Queen's Speech: PM's plans familiar but confirm Tories’ changed priorities

Boris Johnson during the debate on the Queen's speechImage source, UK Parliament/Jessica Taylor

After a year when usual politics has been frozen, this Queen's Speech is a sign of it coming back to life.

Ministers hope they can start making progress beyond the pandemic, and the opposition parties are only now perhaps starting to confront the reality of a government with the brute force of a huge majority behind them.

Given how so much of the last 12 months has been spent coping with an emergency, you won't be surprised that the speech didn't yield many surprises - rather laws that ministers ran out of time to push through, laws to make manifesto promises real.
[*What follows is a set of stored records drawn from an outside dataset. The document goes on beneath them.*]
(** * Timetable generator: a shallow embedding of [TimetableGenerator]

    The development follows the generator class of the scheduling action
    (the file holding [generateTimetable] and [class TimetableGenerator]):
    the slot grid builder, the constraint checker, the conflict detector,
    the fitness evaluator, the gap-filling optimiser, the genetic operators
    and the constraint-first strategy.

    Conventions of the embedding.
    - JavaScript integers are [Z]; fractional numbers are exact rationals
      [Q] (the IEEE rounding of doubles is not modelled).
    - A JavaScript object is an association list in insertion order with
      first-match lookup; writing an existing key keeps its position and
      writing a new key appends, as property creation does.  Keys are
      assumed not to be canonical array indices (day names and slot labels
      never are), so that insertion order is enumeration order.
    - Reading a property of [undefined] raises a [TypeError]; computations
      that can do so return a [Result].
    - [Math.random] is an explicit list of the successive values it
      returns, threaded through the randomised operations. *)

From Stdlib Require Import List String Ascii ZArith QArith Qround Qminmax Lia Bool Arith.
From Stdlib Require Import DecimalString Permutation Lqa FinFun.
From Equations Require Import Equations.
Import ListNotations.

Set Implicit Arguments.
Open Scope string_scope.
Open Scope list_scope.
Open Scope Z_scope.

(** ** Results of computations that may throw *)

Inductive Result (A : Type) : Type :=
| Ok (a : A)
| TypeError.
Arguments Ok {A} a.
Arguments TypeError {A}.

Definition bind {A B} (m : Result A) (k : A -> Result B) : Result B :=
  match m with
  | Ok a => k a
  | TypeError => TypeError
  end.

Declare Scope result_scope.
Delimit Scope result_scope with result.
Notation "x <- m ;; k" := (bind m (fun x => k))
  (at level 100, m at next level, right associativity) : result_scope.
Notation "' p <- m ;; k" := (bind m (fun p => k))
  (at level 100, p pattern, m at next level, right associativity) : result_scope.
Open Scope result_scope.

(** [arr.forEach] with an accumulator for the variables the callback
    updates; a throwing callback aborts the loop. *)
Fixpoint forEach {A S} (l : list A) (f : S -> A -> Result S) (s : S) : Result S :=
  match l with
  | [] => Ok s
  | x :: l' => s' <- f s x ;; forEach l' f s'
  end.

(** [arr.forEach((x, index) => ...)]. *)
Fixpoint forEachFrom {A S} (i : nat) (l : list A) (f : S -> nat -> A -> Result S)
  (s : S) : Result S :=
  match l with
  | [] => Ok s
  | x :: l' => s' <- f s i x ;; forEachFrom (Datatypes.S i) l' f s'
  end.
(** C6: with show-dotfiles off the names starting with a dot are removed
    from the directory read, in place; with show-dotfiles on the read is
    kept as it is; the listing is classified and rendered from the names
    that remain.  Of [.env] and [a.txt] only [a.txt] is listed when the
    option is off. *)
Theorem dotfiles_filtered (opts : Options) (files : list string) :
  filterDotfiles opts files
  = (if showDotfiles opts then files
     else filter (fun name => negb (JsString.startsWith name ".")) files)
  /\ (showDotfiles opts = false ->
      filterDotfiles opts [".env"; "a.txt"] = ["a.txt"])
  /\ (showDotfiles opts = true ->
      filterDotfiles opts [".env"; "a.txt"] = [".env"; "a.txt"])
  /\ (forall req decoded st,
        decodeURIComponent (pathname req) = Some decoded ->
        stat fs (targetDir opts decoded) = inr st ->
        readdir fs (targetDir opts decoded) = inr files ->
        middleware opts req
        = let '(t, c) :=
            afterSort req opts decoded (targetDir opts decoded)
              (sortFiles (targetDir opts decoded)
                 (filterDotfiles opts files)) in
          ((listingHeaders opts st ++ t)%list, c)).
Proof.
  split; [|split; [|split]].
  - unfold filterDotfiles. destruct (showDotfiles opts); cbn [negb];
      [reflexivity|].
    apply filter_ext. intros name.
    now rewrite <- (slice_first_is_prefix "." name).
  - unfold filterDotfiles. now intros ->.
  - unfold filterDotfiles. now intros ->.
  - intros req decoded st. apply middleware_listing.
Qed.
(** [b[c].iloc[0]]: the field [c] of a bounds record. *)
Definition first_row (b : Frame) (c : string) : result cell :=
  match getitem b c with
  | Ok col => iloc_first col
  | Raise e => Raise e
  end.

(** The cycle slept and asked for a rerun. *)
Definition reaches_restart (w : World) : bool :=
  existsb is_sleep (page_of w) && existsb is_rerun (page_of w).

(** Whatever goes wrong with the bounds object of device [n], the loader
    still hands over the samples, with no bounds. *)
Definition samples_survive (w : World) (bucket : string) (n : Z) : Prop :=
  forall e, bounds_object_fault w bucket n e ->
            exists d, result_of (load_s3_data w bucket n []) = Ok (Some d, None).

(** ** Further definitions for the properties of the loaders, the figure
    and the cycle *)

(** Every character of [s] satisfies [p]. *)
Fixpoint all_chars (p : ascii -> bool) (s : string) : bool :=
  match s with
  | EmptyString => true
  | String c s' => p c && all_chars p s'
  end.

Definition not_char (x : ascii) (c : ascii) : bool := negb (Ascii.eqb c x).

(** It renders nothing when its result satisfies [P]. *)
Definition silent_when {A : Type} (P : A -> Prop) (m : M A) : Prop :=
  forall st a, result_of (m st) = Ok a -> P a -> trace_of (m st) = [].
(** * faa-extract: the FAA dataset registry, the fetch-and-parse function,
      the asset factory and the schedule, embedded from
      [src/faa_assets.py] and [src/faa_definitions.py]. *)

From stdpp Require Import base option list strings pretty gmap fin_maps.
From Stdlib Require Import ZArith Lia.

Local Open Scope Z_scope.

(** ** Python values the program handles *)

(** The exceptions that can leave [extract_aircraft_data]: those raised by
    the statements of the function itself ([IndexError] by [namelist()[0]],
    [UnboundLocalError] by [return df]) and those raised by the libraries it
    calls. *)
Inductive Exception : Type :=
  | ConnectionError      (* requests: no response was obtained, timeout included *)
  | UnboundLocalError    (* a local variable read before any assignment *)
  | IndexError           (* list index out of range *)
  | KeyError             (* zipfile.getinfo: no entry of that name *)
  | BadZipFile           (* zipfile: no central directory, bad entry header or CRC *)
  | NotImplementedError  (* zipfile: compression method not supported *)
  | RuntimeError         (* zipfile: encrypted entry opened without a password *)
  | UnicodeDecodeError   (* pandas: bytes that are not UTF-8 *)
  | EmptyDataError       (* pandas: no columns to parse from file *)
  | ParserError          (* pandas: error tokenizing data *)
  | ValueError.          (* pandas: missing column provided to parse_dates *)

Inductive Result (A : Type) : Type :=
  | Ok (a : A)
  | Raise (e : Exception).
Arguments Ok {A} a.
Arguments Raise {A} e.

Definition result_bind {A B} (k : A → Result B) (r : Result A) : Result B :=
  match r with
  | Ok a => k a
  | Raise e => Raise e
  end.

#[global] Instance Result_ret : MRet Result := @Ok.
#[global] Instance Result_bind : MBind Result := @result_bind.

Definition is_ok {A} (r : Result A) : bool :=
  match r with Ok _ => true | Raise _ => false end.

(** ** The dataset registry ([data_sets], faa_assets.py 22-122) *)

Record Descriptor : Type := {
  group : string;
  name : string;
  url : string;
  date : option string;     (* None is Python's None *)
  site : string
}.

Definition data_sets : list Descriptor := [
  {| group := "aircraft"; name := "aircraft";
     url := "https://av-info.faa.gov/data/ACRef/tab/aircraft.zip";
     date := Some "Last_Change_Date";
     site := "https://av-info.faa.gov/dd_sublevel.asp?Folder=\ACREF" |};
  {| group := "aircraft"; name := "ata_codes";
     url := "https://av-info.faa.gov/data/ACREF/tab/ata.zip";
     date := Some "Last_Change_Date";
     site := "https://av-info.faa.gov/dd_sublevel.asp?Folder=\ACREF" |};
  {| group := "aircraft"; name := "compt";
     url := "https://av-info.faa.gov/data/ACREF/tab/compt.zip";
     date := Some "Last_Change_Date";
     site := "https://av-info.faa.gov/dd_sublevel.asp?Folder=\ACREF" |};
  {| group := "aircraft"; name := "engine";
     url := "https://av-info.faa.gov/data/ACREF/tab/engine.zip";
     date := Some "Last_Change_Date";
     site := "https://av-info.faa.gov/dd_sublevel.asp?Folder=\ACREF" |};
  {| group := "aircraft"; name := "prop";
     url := "https://av-info.faa.gov/data/ACREF/tab/prop.zip";
     date := Some "Last_Change_Date";
     site := "https://av-info.faa.gov/dd_sublevel.asp?Folder=\ACREF" |};
  {| group := "reference"; name := "aircraft_ref";
     url := "https://av-info.faa.gov/data/REFERENCE/tab/aircraft.zip";
     date := None;
     site := "https://av-info.faa.gov/dd_sublevel.asp?Folder=\REFERENCE" |};
  {| group := "reference"; name := "acseries";
     url := "https://av-info.faa.gov/data/REFERENCE/tab/acseries.zip";
     date := Some "LCHG_DATE";
     site := "https://av-info.faa.gov/dd_sublevel.asp?Folder=\REFERENCE" |};
  {| group := "reference"; name := "airmanuf";
     url := "https://av-info.faa.gov/data/REFERENCE/tab/airmanuf.zip";
     date := Some "LCHG_DATE";
     site := "https://av-info.faa.gov/dd_sublevel.asp?Folder=\REFERENCE" |};
  {| group := "reference"; name := "airport";
     url := "https://av-info.faa.gov/data/REFERENCE/tab/airport.zip";
     date := Some "LCHG_DATE";
     site := "https://av-info.faa.gov/dd_sublevel.asp?Folder=\REFERENCE" |};
  {| group := "reference"; name := "country";
     url := "https://av-info.faa.gov/data/REFERENCE/tab/country.zip";
     date := Some "LCHG_DATE";
     site := "https://av-info.faa.gov/dd_sublevel.asp?Folder=\REFERENCE" |};
  {| group := "reference"; name := "distoffc";
     url := "https://av-info.faa.gov/data/REFERENCE/tab/distoffc.zip";
     date := Some "LCHG_DATE";
     site := "https://av-info.faa.gov/dd_sublevel.asp?Folder=\REFERENCE" |};
  {| group := "reference"; name := "makemodl";
     url := "https://av-info.faa.gov/data/REFERENCE/tab/makemodl.zip";
     date := Some "LCHG_DATE";
     site := "https://av-info.faa.gov/dd_sublevel.asp?Folder=\REFERENCE" |};
  {| group := "reference"; name := "simulatr";
     url := "https://av-info.faa.gov/data/REFERENCE/tab/simulatr.zip";
     date := Some "LCHG_DATE";
     site := "https://av-info.faa.gov/dd_sublevel.asp?Folder=\REFERENCE" |};
  {| group := "reference"; name := "state";
     url := "https://av-info.faa.gov/data/REFERENCE/tab/state.zip";
     date := Some "LCHG_DATE";
     site := "https://av-info.faa.gov/dd_sublevel.asp?Folder=\REFERENCE" |}
].

(** The identifier the spec calls group+name. *)
Definition group_name_pair (d : Descriptor) : string * string := (group d, name d).

(** ** requests: one GET, its outcome, and the log of what was sent *)

(** [zipfile.ZipFile] keeps two views of the archive's central directory:
    [filelist], the entries in directory order, and [NameToInfo], a dict from
    entry name to entry. An entry carries its name and what reading it
    yields: the decompressed bytes, or the exception of the read. *)
Record ZipInfo : Type := {
  filename : string;
  file_data : Result string
}.

Record ZipFile : Type := {
  filelist : list ZipInfo;
  NameToInfo : gmap string ZipInfo
}.

(** A response body, seen through what [zipfile.ZipFile(BytesIO(body))] finds
    in it: no central directory at all, or the entries it lists, in order. *)
Inductive Body : Type :=
  | NotAZip
  | ZipBytes (central_directory : list ZipInfo).

Record Response : Type := {
  status_code : Z;
  content : Body
}.

Record Request : Type := {
  req_url : string;
  req_timeout : Z
}.

(** What the network answers to a GET, given every GET sent before it. *)
Definition Server : Type := list Request → Request → Result Response.

(** Computations that may send requests and may raise: the state is the log
    of the GETs sent so far. *)
Definition IO (A : Type) : Type := list Request → Result A * list Request.

Definition io_ret {A} (a : A) : IO A := λ log, (Ok a, log).
Definition raise {A} (e : Exception) : IO A := λ log, (Raise e, log).
Definition io_bind {A B} (k : A → IO B) (m : IO A) : IO B :=
  λ log, match m log with
         | (Ok a, log') => k a log'
         | (Raise e, log') => (Raise e, log')
         end.
Definition lift {A} (r : Result A) : IO A := λ log, (r, log).

#[global] Instance IO_ret : MRet IO := @io_ret.
#[global] Instance IO_bind : MBind IO := @io_bind.

(** ** zipfile *)

Definition empty_zip : ZipFile := {| filelist := []; NameToInfo := ∅ |}.

(** [_RealGetContents]: for each entry [x] of the central directory,
    [self.filelist.append(x)] and [self.NameToInfo[x.filename] = x]. *)
Definition RealGetContents (central_directory : list ZipInfo) : ZipFile :=
  foldl (λ z x, {| filelist := filelist z ++ [x];
                   NameToInfo := <[filename x := x]> (NameToInfo z) |})
        empty_zip central_directory.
Many areas where action was promised are extremely familiar - planning reforms, action to make further education as much of a priority as university education, commitments to help the NHS and school kids catch up with the after-effects of lockdown.

But if you were looking for a huge radical programme, this was not it.

Despite raising lawyers' eyebrows over the intention to look at the scope of the courts and constitution, even the plans for voter ID to be compulsory - which have been branded by some as evidence of Boris Johnson's government's particular political brand - originate from a review of voter fraud which David Cameron requested back in 2015.

And, what's also familiar by now, is that there was no specific plan for solving the problems of the social care system, just a repetition of the commitments to sort it that have previously been made.

Just because the speech was not full of shocks, however, it is not to say that the speech was not significant.

As Westminster, alongside the country, starts to emerge from the bizarre stress of the pandemic, the speech contents confirm that Boris Johnson is leading a Conservative government that is - at least for now - intent on big spending, at ease with a big state, but in line with traditional values.

It's what some pundits identify as leaning leftwards on economics, but towards the right when it comes to culture.

There is of course a vigorous political argument about the realities of the government's actions.

'Conjuring trick'

The Tories may now be big spenders, but that doesn't remove the impact of the very real squeeze on some parts of the public purse in recent years.

Yet when David Cameron's coalition set out, they'd have been more likely to be described the other way round - leaning right on economics, and left when it came to values and how we live our lives.

So love them or loathe them, what the Conservative Party has done is something of a conjuring trick - changed its priorities, and changed the geography of its support while in office.

In more than a decade in charge, it's changed its leader twice, survived a near-death experience over Brexit and ended up at the tail end of a mammoth national emergency consolidating its grip on power.

But after every other of those 10 Queen's Speeches, Tory leaders perhaps had convenient justifications for not being able to keep their commitments - having to mollify the Lib Dems in coalition, having only a scrap of a majority, having the daily drama of Brexit to contend with, or then the pandemic.

Now the Covid risk is fading, the prime minister will be all too aware that he has no such excuse.

The opportunity is vast, the ambition of the rhetoric is huge too, but to use a phrase the prime minister himself has been known to employ on the odd occasion, that's not the same as "getting it done".